Extracted information Start Marker
Lemma buildWorkspace_cases env a lang h :
  (exists e, de_MkdirTemp env = Err e /\ buildWorkspace env a lang h = (h, Err e)) \/
  (exists dir, de_MkdirTemp env = Ok dir /\
    ((exists e files, buildWorkspace env a lang h = (remove_dir env dir (with_dir h dir files), Err e)) \/
     (exists tcJSON, json_Marshal_tcs (a_TestCases a) = Ok tcJSON /\
        buildWorkspace env a lang h = (with_dir h dir (workspace_files a lang tcJSON), Ok dir)))).
Proof.
  unfold buildWorkspace. destruct (de_MkdirTemp env) as [dir | e]; [right | left; by eexists].
  exists dir. split; [done |]. change (mkHost _ _ _) with (with_dir h dir ∅). mrun.
  destruct (or_remove_write env h dir "write source: " (lc_SourceFile lang) (source_of a) ∅)
    as [-> | [e ->]]; [| by left; eauto].
  destruct (json_Marshal_tcs (a_TestCases a)) as [tcJSON | e]; [| by left; eauto].
  destruct (or_remove_write env h dir "write tests.json: " "tests.json" tcJSON
    (<[lc_SourceFile lang := source_of a]> ∅)) as [-> | [e ->]]; [| by left; eauto].
  destruct (or_remove_write env h dir "write runner: " (lc_RunnerFile lang) (runner_of a lang)
    (<["tests.json" := tcJSON]> (<[lc_SourceFile lang := source_of a]> ∅)))
    as [-> | [e ->]]; [| by left; eauto].
  right. eauto.
Qed.

Lemma spec_sandboxed runtime a lang dir : sandboxed (spec_of runtime a lang dir).
Proof.
  unfold sandboxed, spec_of, pidsLimit; simpl. split_and!; try done.
  destruct (Z.ltb_spec 0 (lc_PidsLimit lang)); lia.
Qed.

Lemma container_body_host env runtime a lang dir h :
  ((_ ← start_container env; _ ← wait_container env a;
    read_logs env (spec_of runtime a lang dir)) h).1 = h.
Proof.
  unfold start_container, wait_container, read_logs. mrun. by repeat case_match; simplify_eq.
Qed.

Lemma deferred_removal env id (m : M host string string) h :
  (m h).1 = h -> (with_defer (remove_container env id) m h).1 = remove_container env id h.
Proof. unfold with_defer. destruct (m h) as [g res]. simpl. by intros ->. Qed.

(** What the container's run leaves. *)
Lemma runContainer_host env runtime a lang dir h :
  (forall id, container_made env = Some id -> h_containers h !! id = None) ->
  let spec := spec_of runtime a lang dir in
  let h' := (runContainer env runtime a lang dir h).1 in
  h_dirs h' = h_dirs h /\ containers_after env spec (h_containers h) (h_containers h') /\
  (h_created h' = h_created h \/ h_created h' = h_created h ++ [spec]).
Proof.
  unfold containers_after, runContainer. intros Hid. set (spec := spec_of _ _ _ _).
  unfold container_made in *. rewrite bind_run. unfold create_container.
  destruct (de_ContainerCreate env) as [id | e].
  - rewrite deferred_removal by apply container_body_host. unfold remove_container.
    destruct (de_ContainerRemove env); simpl.
    + rewrite delete_insert_id by (by apply Hid). split_and!; [done | by left | by right].
    + split_and!; [done | right; exists id; by split_and!; [| left |] | by right].
  - destruct (de_ContainerOrphan env) as [id |]; simpl; [| by split_and!; [| left | left]].
    split_and!; [done | right; exists id; by split_and!; [| right; exists e |] | by right].
Qed.

Lemma docker_Execute_host env languages runtime a h :
  well_behaved env h ->
  let h' := (docker_Execute env languages runtime a h).1 in
  dirs_after env (h_dirs h) (h_dirs h') /\
  (exists spec, sandboxed spec /\
    containers_after env spec (h_containers h) (h_containers h') /\
    (h_created h' = h_created h \/ h_created h' = h_created h ++ [spec])) /\
  match (docker_Execute env languages runtime a h).2 with
  | Ok r => er_WallTimeMs r = Some (de_wall_ms env)
  | Err e => exists why, e = "build workspace: " ++s why
  end.
Proof.
  intros [Hdir Hid].
  assert (forall (lang : LangConfig) (d : string), exists spec, sandboxed spec /\
    containers_after env spec (h_containers h) (h_containers h) /\
    (h_created h = h_created h \/ h_created h = h_created h ++ [spec])) as Hnone.
  { intros lang d. exists (spec_of runtime a lang d).
    split_and!; [apply spec_sandboxed | by left | by left]. }
  unfold docker_Execute, with_wall_time. mrun.
  destruct (languages !! a_Language a) as [lang |];
    [| split_and!; [by left | by apply (Hnone (mkLangConfig "" "" [] [] "" "" 0 "") "") | done]].
  specialize (Hnone lang).
  destruct (a_TestCases a) eqn:Etc; [split_and!; [by left | by apply (Hnone "") | done] |].
  destruct (buildWorkspace_cases env a lang h)
    as [(e & _ & ->) | (dir & Hmk & [(e & files & ->) | (tcJSON & _ & ->)])];
    [split_and!; [by left | by apply (Hnone "") | by eexists] | |]; specialize (Hdir dir Hmk).
  - split_and!; [by apply remove_with_dir | by apply (Hnone "") | by eexists].
  - unfold with_defer.
    pose proof (runContainer_host env runtime a lang dir
      (with_dir h dir (workspace_files a lang tcJSON)) Hid) as (Hd & Hc & Hcr).
    destruct (runContainer env runtime a lang dir _) as [h1 out]. simpl in Hd, Hc, Hcr.
    assert (dirs_after env (h_dirs h) (h_dirs (remove_dir env dir h1))) as Hd'.
    { pose proof (remove_with_dir env h dir (workspace_files a lang tcJSON) Hmk Hdir) as Hr.
      unfold remove_dir in *. simpl in *. by rewrite Hd. }
    destruct out as [output | e]; (split_and!; [exact Hd' | | done]);
      exists (spec_of runtime a lang dir); (split_and!; [apply spec_sandboxed | exact Hc | exact Hcr]).
Qed.

(** No answer to a removal changes what is returned. *)
Lemma buildWorkspace_removals env dir container a lang h :
  let run := buildWorkspace env a lang h in
  let run' := buildWorkspace (with_removals env dir container) a lang h in
  run'.2 = run.2 /\ (forall d, run.2 = Ok d -> run'.1 = run.1).
Proof.
  unfold buildWorkspace, or_remove, write_file. mrun. cbn [with_removals de_MkdirTemp de_WriteFile].
  by repeat (case_match; simplify_eq/=).
Qed.

Lemma runContainer_removals env dir container runtime a lang d h :
  (runContainer (with_removals env dir container) runtime a lang d h).2 =
  (runContainer env runtime a lang d h).2.
Proof.
  unfold runContainer, create_container, with_defer, start_container, wait_container, read_logs. mrun.
  cbn [with_removals de_ContainerCreate de_ContainerOrphan de_ContainerStart de_ContainerWait
    de_ContainerLogs de_ReadAll].
  by repeat (case_match; simplify_eq/=).
Qed.

Lemma removals_are_only_logged env dir container languages runtime a h :
  (docker_Execute (with_removals env dir container) languages runtime a h).2 =
  (docker_Execute env languages runtime a h).2.
Proof.
  unfold docker_Execute, with_wall_time. mrun.
  destruct (languages !! a_Language a) as [lang |]; [| done].
  destruct (a_TestCases a); [done |].
  destruct (buildWorkspace_removals env dir container a lang h) as [Hres Hst].
  destruct (buildWorkspace env a lang h) as [h1 [d | e]],
    (buildWorkspace (with_removals env dir container) a lang h) as [h1' r1']; simpl in *; subst; [| done].
  rewrite (Hst d eq_refl). unfold with_defer.
  pose proof (runContainer_removals env dir container runtime a lang d h1) as Hrun.
  destruct (runContainer env runtime a lang d h1) as [h2 out],
    (runContainer (with_removals env dir container) runtime a lang d h1) as [h2' out']; simpl in Hrun.
  subst. by destruct out.
Qed.

Lemma read_logs_ok env runtime a lang dir h files raw :
  de_ContainerLogs env = None -> h_dirs h !! dir = Some files ->
  de_ReadAll env (spec_of runtime a lang dir) files = Ok raw ->
  read_logs env (spec_of runtime a lang dir) h = (h, Ok (stripDockerHeaders raw)).
Proof.
  intros Hlogs Hdir Hread. unfold read_logs. rewrite Hlogs.
  change (ct_MountSource _) with dir. rewrite Hdir. cbn [default from_option id].
  by rewrite Hread.
Qed.

(** C15. Whatever the daemon and the file system answer, removals that fail
    included, the Docker executor leaves the directories and containers of the
    host as they were, but for what is its own: the job's directory if its
    removal fails, and at most one container, if its removal fails or the
    daemon made it although the creation failed.  It creates at most one
    container, and that one is sandboxed.  It returns an error only when the
    workspace cannot be built; every result carries the wall time, and no
    result depends on the removals. *)
Theorem docker_execution_is_contained env languages runtime a h :
  well_behaved env h ->
  let '(h', res) := docker_Execute env languages runtime a h in
  dirs_after env (h_dirs h) (h_dirs h') /\
  (exists spec, sandboxed spec /\
    containers_after env spec (h_containers h) (h_containers h') /\
    (h_created h' = h_created h \/ h_created h' = h_created h ++ [spec])) /\
  match res with
  | Ok r => er_WallTimeMs r = Some (de_wall_ms env)
  | Err e => exists why, e = "build workspace: " ++s why
  end /\
  forall dir container,
    (docker_Execute (with_removals env dir container) languages runtime a h).2 = res.
Proof.
  intros Hwb.
  pose proof (fun dir container => removals_are_only_logged env dir container languages runtime a h) as Hsame.
  pose proof (docker_Execute_host env languages runtime a h Hwb) as (Hd & Hc & Hres).
  destruct (docker_Execute env languages runtime a h) as [h' res]. by split_and!.
Qed.

(** When nothing fails, the runner sees exactly the submitted source, the
    test cases and the runner script with the time limit filled in, and the
    result is what it printed. *)
Theorem docker_execution_runs_the_job env languages runtime a lang h dir id tcJSON raw :
  languages !! a_Language a = Some lang -> a_TestCases a <> [] ->
  de_MkdirTemp env = Ok dir -> json_Marshal_tcs (a_TestCases a) = Ok tcJSON ->
  (forall name, de_WriteFile env name = None) ->
  de_ContainerCreate env = Ok id -> de_ContainerStart env = None ->
  de_ContainerWait env = WaitStatus -> de_ContainerLogs env = None ->
  de_ReadAll env (spec_of runtime a lang dir) (workspace_files a lang tcJSON) = Ok raw ->
  exists r, (docker_Execute env languages runtime a h).2 = Ok r /\
    r = mkExecutionResult (er_OverallVerdict (docker_parseResults a (stripDockerHeaders raw)))
          (er_TotalTimeMs (docker_parseResults a (stripDockerHeaders raw)))
          (er_MaxMemoryKb (docker_parseResults a (stripDockerHeaders raw)))
          (Some (de_wall_ms env))
          (er_CompilerOutput (docker_parseResults a (stripDockerHeaders raw)))
          (er_TestcaseResults (docker_parseResults a (stripDockerHeaders raw))).
Proof.
  intros Hlang Htc Hdir Hjson Hwrite Hid Hstart Hwait Hlogs Hread.
  unfold docker_Execute, with_wall_time. mrun. rewrite Hlang.
  destruct (a_TestCases a) as [| tc tcs] eqn:Etc; [done |].
  destruct (buildWorkspace_cases env a lang h)
    as [(e & He & _) | (dir' & Hdir' & [(e & files & Hb) | (tcJSON' & Hjson' & ->)])]; [congruence | |].
  - exfalso. revert Hb. unfold buildWorkspace, or_remove, write_file. mrun.
    by rewrite Hdir, !Hwrite, Etc, Hjson.
  - rewrite Hdir in Hdir'. rewrite Etc, Hjson in Hjson'. simplify_eq.
    unfold with_defer, runContainer, create_container, start_container, wait_container. mrun.
    rewrite Hid, Hstart, Hwait.
    unfold with_defer. erewrite read_logs_ok;
      [| done | apply lookup_insert_eq | exact Hread].
    by eexists.
Qed.

End Theorems.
Extracted information End Marker
_Work request_. From the listing above, return the lines starting at the one with "unfold sandboxed, spec_of, pidsLimit;" and ending at the one with "Lemma runContainer_host env", both kept, exactly as they appear and nothing more.

_Answer space_.
  unfold sandboxed, spec_of, pidsLimit; simpl. split_and!; try done.
  destruct (Z.ltb_spec 0 (lc_PidsLimit lang)); lia.
Qed.

Lemma container_body_host env runtime a lang dir h :
  ((_ ← start_container env; _ ← wait_container env a;
    read_logs env (spec_of runtime a lang dir)) h).1 = h.
Proof.
  unfold start_container, wait_container, read_logs. mrun. by repeat case_match; simplify_eq.
Qed.

Lemma deferred_removal env id (m : M host string string) h :
  (m h).1 = h -> (with_defer (remove_container env id) m h).1 = remove_container env id h.
Proof. unfold with_defer. destruct (m h) as [g res]. simpl. by intros ->. Qed.

(** What the container's run leaves. *)
Lemma runContainer_host env runtime a lang dir h :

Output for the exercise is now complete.